BEGIN DATA RECORDS

(** C1 at a run whose StorageClass cache does not sync. *)
Lemma C1_witness :
  outcome plain_flags empty_env unsynced_world = inr (KlogFatal failed_to_sync) /\
  Forall (fun ev => is_controller_run ev = false)
         (calls plain_flags empty_env unsynced_world).
Proof.
  apply (proj2 (C1_controllers_wait_for_cache_sync
                  plain_flags empty_env unsynced_world)
               [StorageClasses; PersistentVolumeClaims] StorageClasses).
  - in_run.
  - by left.
  - reflexivity.
Defined.

(** C2 as stated fails: with capacity publishing on, level 1 and no
    POD_NAME, the run ends with the fatal POD_NAME message only after it
    has sent Probe, GetDriverName and GetDriverCapabilities. *)
Lemma C2_counterexample :
  enableCapacity capacity_flags = true /\
  capacityOwnerrefLevel capacity_flags = 1%Z /\
  getenv_value namespace_env "POD_NAME" = "" /\
  outcome capacity_flags namespace_env hostpath_world
  = inr (KlogFatal need_POD_NAME) /\
  List.filter is_backend_rpc (calls capacity_flags namespace_env hostpath_world)
  = [ EvProbe SidecarManager 10000000000;
      EvGetDriverName SidecarManager 10000000000;
      EvGetDriverCapabilities SidecarManager 10000000000 ].
Proof. vm_compute. repeat split. Qed.

Lemma C2_witness :
  (enableCapacity capacity_flags = true /\
   capacityOwnerrefLevel capacity_flags = 1%Z /\
   getenv_value namespace_env "POD_NAME" = "") /\
  exists h, outcome capacity_flags namespace_env hostpath_world = inr h.
Proof.
  split; [repeat split|].
  apply (C2_pod_name_checked_after_rpcs capacity_flags namespace_env
           hostpath_world); reflexivity.
Defined.


(** C4 as stated fails: the driver has no topology support, yet the run
    builds the live node topology over the Node and CSINode informers of
    the shared factory, which then starts and waits for both caches. *)
Lemma C4_counterexample :
  (forall pluginCaps, SupportsTopology hostpath_world pluginCaps = false) /\
  In (EvNewNodeTopology "hostpath.csi.k8s.io"
        (SharedFactory, Nodes) (SharedFactory, CSINodes))
     (calls ownerless_flags namespace_env hostpath_world) /\
  In (EvFactoryStart SharedFactory
        [StorageClasses; PersistentVolumeClaims; Nodes; CSINodes])
     (calls ownerless_flags namespace_env hostpath_world) /\
  existsb topology_cache_event
    (calls ownerless_flags namespace_env hostpath_world) = true.
Proof.
  split; [reflexivity|]. split; [in_run|]. split; [in_run|].
  vm_compute. reflexivity.
Qed.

END DATA RECORDS

### WHAT THE EXERCISE ASKS
Restate, please, word for word the span of records running from the first line to the line bearing "apply (proj2 (C1_controllers_wait_for_cache_sync", both included, and nothing outside it.

### RESULT OF THIS EXERCISE
(** C1 at a run whose StorageClass cache does not sync. *)
Lemma C1_witness :
  outcome plain_flags empty_env unsynced_world = inr (KlogFatal failed_to_sync) /\
  Forall (fun ev => is_controller_run ev = false)
         (calls plain_flags empty_env unsynced_world).
Proof.
  apply (proj2 (C1_controllers_wait_for_cache_sync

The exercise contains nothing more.